It’s said that important events happen in threes. For Emaline, this statement truly goes to the heart of things—specifically, her heart.
Emily was born with three heart defects: a restricted pulmonary valve that reduced the blood flow to one lung to a trickle, a hole between the left and right ventricles and a flap over the aorta. The most critical problem was the restriction of the pulmonary valve. It cut her blood oxygen saturation to as low as 46. Normal saturation is 100.
When Cindy gave birth to her daughter after three and a half days of labor, which began during the funeral for her husband Bill’s mother, Emaline seemed fine. Bill was there, and the family was beginning to gather, when the neonatal team at the hospital asked to run a few more tests. Emaline’s color wasn’t quite what they’d like, they said. A little later, the defects were confirmed. Surgery would be necessary, but Emaline would need to double her body weight first.

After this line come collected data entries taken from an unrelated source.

(* ===== verification/PreloadHooks.v ===== *)
(** * What the hooks of the preloaded tracer do

    Functional theorems on the definitions of Preload.v: the application sees what the real
    call answered; a request read and answered yields exactly one span, with these calls;
    initialisation happens once. *)
From S2P Require Export PreloadSpans.

(** ** Initialisation *)

(** The globals once [init_tracer_lazy] ran: the server attributes are set and the port is a
    number that [std::stol] accepts. *)
Definition port_ok (s : Preload) : Prop :=
  otel_initialized s = true →
  ∃ address port_s port, server_address s = Some address ∧ server_port s = Some port_s ∧ stol port_s = Some port.

Definition env_port_ok (env : Env) : Prop :=
  ∃ port, stol (default (B "8080") (c_getenv env (B "OTEL_SERVER_PORT"))) = Some port.

(** The parts of the globals that initialisation leaves alone. *)
Definition same_spans (s s' : Preload) : Prop :=
  fd_span_map s' = fd_span_map s ∧ calls s' = calls s ∧ next_span s' = next_span s ∧
  real_accept s' = real_accept s ∧ real_read s' = real_read s ∧ real_write s' = real_write s ∧
  real_close s' = real_close s.

Lemma init_result env s :
  ∃ s', init_tracer_lazy env s = Ret tt s' ∧ otel_initialized s' = true ∧ same_spans s s' ∧
    (otel_initialized s = true → s' = s) ∧
    (otel_initialized s = false → 
       server_address s' = Some (default (B "localhost") (c_getenv env (B "OTEL_SERVER_ADDRESS"))) ∧
       server_port s' = Some (default (B "8080") (c_getenv env (B "OTEL_SERVER_PORT"))) ∧
       (tracer s' = true ↔ tracer s = true ∨
          (∃ c e, c_getenv env (B "OTEL_EXPORTER_OTLP_ENDPOINT") = Some (c :: e)) ∧ create env = CreateReturns)).
Proof.
  unfold init_tracer_lazy, mbind, M_bind. cbn [get]. destruct (otel_initialized s) eqn:E.
  - exists s. split_and!; done.
  - cbn [set_server modify].
    destruct (c_getenv env (B "OTEL_EXPORTER_OTLP_ENDPOINT")) as [[|c e]|] eqn:Ee;
      [eexists; split; [done|]|destruct (create env); eexists; (split; [done|])|eexists; split; [done|]];
      (split; [done|split; [by split_and!|split; [done|intros _; cbn; split_and!; try done]]]); naive_solver.
Qed.

Lemma init_port_ok env s s' :
  port_ok s → env_port_ok env → init_tracer_lazy env s = Ret tt s' → port_ok s'.
Proof.
  intros Hs [port Hport] Hi. destruct (init_result env s) as (s'' & Hr & Hin & _ & H1 & H2).
  rewrite Hr in Hi. injection Hi as <-.
  destruct (otel_initialized s) eqn:E; [rewrite (H1 eq_refl); auto|]. destruct H2 as (Ha & Hp & _); [done|].
  intros _. eauto 10.
Qed.

(** The first call decides, later ones change nothing. *)
Theorem init_once env env' s :
  ∃ s', init_tracer_lazy env s = Ret tt s' ∧ otel_initialized s' = true ∧
    init_tracer_lazy env' s' = Ret tt s' ∧ calls s' = calls s ∧ fd_span_map s' = fd_span_map s ∧
    (otel_initialized s = false → tracer s = false →
       (tracer s' = true ↔
          (∃ c e, c_getenv env (B "OTEL_EXPORTER_OTLP_ENDPOINT") = Some (c :: e)) ∧ create env = CreateReturns)).
Proof.
  destruct (init_result env s) as (s' & Hr & Hin & (Hm & Hc & _) & _ & H2). exists s'.
  split_and!; try done.
  - destruct (init_result env' s') as (s'' & Hr' & _ & _ & H1 & _). by rewrite Hr', H1.
  - intros E Ht. destruct H2 as (_ & _ & ->); [done|]. rewrite Ht. naive_solver.
Qed.

(** ** One step at a time, from an initialised state *)

(** The server attributes are available. *)
Definition attrs (s : Preload) (address : bytes) (port : Z) : Prop :=
  server_address s = Some address ∧ ∃ port_s, server_port s = Some port_s ∧ stol port_s = Some port.

Record ready (s : Preload) (address : bytes) (port : Z) : Prop := {
  rd_init : otel_initialized s = true;
  rd_tracer : tracer s = true;
  rd_attrs : attrs s address port;
  rd_read : real_read s = true;
  rd_write : real_write s = true;
  rd_close : real_close s = true;
}.

(** The globals with a new map, more calls and a new handle counter. *)
Definition with_spans (s : Preload) (m : gmap Z FdSpanContext) (cs : list call) (n : nat) : Preload :=
  MkPreload (real_accept s) (real_read s) (real_write s) (real_close s) (tracer s) (provider s)
    (otel_initialized s) (server_address s) (server_port s) m (exporter_opts s) cs n (messages s).

Lemma ready_with_spans s a p m cs n : ready s a p → ready (with_spans s m cs n) a p.
Proof. by intros []. Qed.

Lemma attrs_with_spans s a p m cs n : attrs s a p → attrs (with_spans s m cs n) a p.
Proof. done. Qed.

Lemma with_spans_id s : with_spans s (fd_span_map s) (calls s) (next_span s) = s.
Proof. by destruct s. Qed.

(** The calls that open a request span. *)
Definition header_calls (id : nat) (hm : HeaderMap) (header name : bytes) : list call :=
  match hm !! header with Some (c :: v) => [CSetAttribute id name (AVstring (c :: v))] | _ => [] end.

Definition request_calls (id : nat) (method path : bytes) (n : Z) (address : bytes) (port : Z)
    (hm : HeaderMap) (parent : Context) : list call :=
  [CStartSpan id (method ++ B " " ++ path) (MkStartSpanOptions kServer (ParentContext parent));
   CSetAttribute id (B "http.request.method") (AVstring method);
   CSetAttribute id (B "url.path") (AVstring path);
   CSetAttribute id (B "http.request.body.size") (AVint n);
   CSetAttribute id (B "server.address") (AVstring address);
   CSetAttribute id (B "server.port") (AVint port)]
  ++ header_calls id hm (B "user-agent") (B "http.request.header.user_agent")
  ++ header_calls id hm (B "x-request-id") (B "http.request.header.x_request_id")
  ++ [CAddEvent id (B "Request received")].

(** The calls of the response: the status, when the buffer starts with a status line, then the
    end of the span. *)
Definition response_calls (id : nat) (status : option Z) (n : Z) : list call :=
  match status with
  | Some code =>
      [CSetAttribute id (B "http.response.status_code") (AVint code);
       CSetAttribute id (B "http.response.body.size") (AVint n);
       if (400 <=? code)%Z then CSetStatus id kError (B "HTTP " ++ to_string code) else CSetStatus id kOk []]
  | None => []
  end ++ [CEnd id; CRelease id].

(** Each effect as a change of the span-related globals. *)
Lemma emit_run c s : emit c s = Ret tt (with_spans s (fd_span_map s) (calls s ++ [c]) (next_span s)).
Proof. done. Qed.

Lemma set_map_run m s : set_map m s = Ret tt (with_spans s m (calls s) (next_span s)).
Proof. done. Qed.

Lemma StartSpan_run name opts s :
  StartSpan name opts s = Ret (next_span s)
    (with_spans s (fd_span_map s) (calls s ++ [CStartSpan (next_span s) name opts]) (S (next_span s))).
Proof. done. Qed.

Lemma with_spans_twice s m cs n m' cs' n' :
  with_spans (with_spans s m cs n) m' cs' n' = with_spans s m' cs' n'.
Proof. done. Qed.

Lemma map_with_spans s m cs n : fd_span_map (with_spans s m cs n) = m.
Proof. done. Qed.

Lemma calls_with_spans s m cs n : calls (with_spans s m cs n) = cs.
Proof. done. Qed.

Lemma next_with_spans s m cs n : next_span (with_spans s m cs n) = n.
Proof. done. Qed.

Lemma bind_run {A C} (m : M A) (k : A → M C) s a s' : m s = Ret a s' → (m ≫= k) s = k a s'.
Proof. unfold mbind, M_bind. by intros ->. Qed.

(** Advance by one effect whose result is known. *)
Ltac m_step lem := erewrite bind_run; [|eapply lem; eauto using attrs_with_spans]; cbn beta;
  rewrite ?with_spans_twice, ?map_with_spans, ?calls_with_spans, ?next_with_spans, <-?app_assoc.

Lemma set_server_attributes_run id s a p :
  attrs s a p →
  set_server_attributes id s =
    Ret tt (with_spans s (fd_span_map s)
      (calls s ++ [CSetAttribute id (B "server.address") (AVstring a);
                   CSetAttribute id (B "server.port") (AVint p)]) (next_span s)).
Proof.
  intros (Ha & ps & Hps & Hp). unfold set_server_attributes.
  erewrite bind_run by reflexivity. erewrite bind_run by (by rewrite Ha). m_step emit_run.
  erewrite bind_run by (by rewrite Hps). erewrite bind_run by (by rewrite Hp). rewrite emit_run.
  by rewrite with_spans_twice, map_with_spans, calls_with_spans, next_with_spans, <-app_assoc.
Qed.

Lemma set_header_attribute_run id hm h n s :
  set_header_attribute id hm h n s =
    Ret tt (with_spans s (fd_span_map s) (calls s ++ header_calls id hm h n) (next_span s)).
Proof.
  unfold set_header_attribute, header_calls.
  destruct (hm !! h) as [[|c v]|]; [|done|]; by rewrite app_nil_r, with_spans_id.
Qed.

Lemma open_request_span_run data n method path s a p parent :
  attrs s a p →
  HttpTraceContext_Extract (MkHeaderCarrier (Some (headers_spec data))) Context_default = Some parent →
  open_request_span data n method path s =
    Ret (MkFdSpanContext (next_span s) method path)
      (with_spans s (fd_span_map s)
        (calls s ++ request_calls (next_span s) method path n a p (headers_spec data) parent) (S (next_span s))).
Proof.
  intros Hr Hparent. unfold open_request_span. rewrite parse_request_headers_spec.
  erewrite bind_run by reflexivity. rewrite Hparent. erewrite bind_run by reflexivity.
  m_step StartSpan_run. unfold guarded. do 3 m_step emit_run.
  m_step set_server_attributes_run.
  do 2 m_step set_header_attribute_run. m_step emit_run. done.
Qed.

(** ** The hooks from an initialised state *)

Lemma init_ready env s : otel_initialized s = true → init_tracer_lazy env s = Ret tt s.
Proof. intros H. unfold init_tracer_lazy. erewrite bind_run by reflexivity. by rewrite H. Qed.

Lemma Extract_parent (hm : HeaderMap) :
  ∃ parent, HttpTraceContext_Extract (MkHeaderCarrier (Some hm)) Context_default = Some parent.
Proof.
  destruct (Extract_cases (MkHeaderCarrier (Some hm)) Context_default) as (c & H & _). by exists c.
Qed.

Lemma find_sub_lt n s e : find_sub n s 0 = Some e → e ≤ length s.
Proof.
  unfold find_sub. cbn [Nat.ltb Nat.leb]. rewrite drop_0. revert e.
  assert (H : ∀ s pos e, find_sub_at n s pos = Some e → e ≤ pos + length s).
  { clear s. intros s. induction s as [|c s IH]; intros pos e; cbn [find_sub_at length];
      (destruct (is_prefix _ _); [intros [= <-]; lia|]); [done|].
    intros He%IH. lia. }
  intros e He. by apply H in He.
Qed.

Lemma request_line_total data : ∃ m p, request_line_of data = Some (m, p).
Proof.
  unfold request_line_of. destruct (find_sub CRLF data 0) as [e|] eqn:E.
  - rewrite substr_spec by lia. cbn [mbind option_bind]. destruct (parse_request_line _); eauto.
  - cbn [mbind option_bind]. destruct (parse_request_line _); eauto.
Qed.

(** The globals after [read_open]: a request span when the data is an HTTP-like request. *)
Definition opened (s : Preload) (a : bytes) (p : Z) (n : Z) (data method path : bytes) (parent : Context) : Preload :=
  with_spans s (fd_span_map s)
    (calls s ++ request_calls (next_span s) method path n a p (headers_spec data) parent) (S (next_span s)).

She wouldn’t have time to build her strength. By Labor Day, when she was just a little more than two months old, she had to have surgery. Bill and Cindy waited through the night at Children’s Mercy Hospital in Kansas City, Missouri. The next morning, Emaline was second on the surgery schedule. She would have a shunt inserted to move more blood to her lung. Full repair of the restricted valve and the hole between the left and right ventricles would have to wait for another surgery sometime the following spring.
At one point during the morning of Emaline’s surgery, a hospital representative approached Bill and Cindy.The Kansas City Star and the Community Blood Center were working together to show the public what happens to a pint of donated blood, she said. Would Bill and Cindy mind if Emaline received that pint? They agreed, and that pint became part of Emaline’s story.
Bill, who is a frequent blood donor, says his daughter’s experience has brought something home to him. “The surgeon and the medical staff are so important,” he says. “They go through so many years of training to get to this level. And there’s so much money invested in equipment to help people like Emaline. But if it weren’t for the blood donor, it would go for nothing. The importance of a blood donor is no less important than the skills and performance of the surgeon.”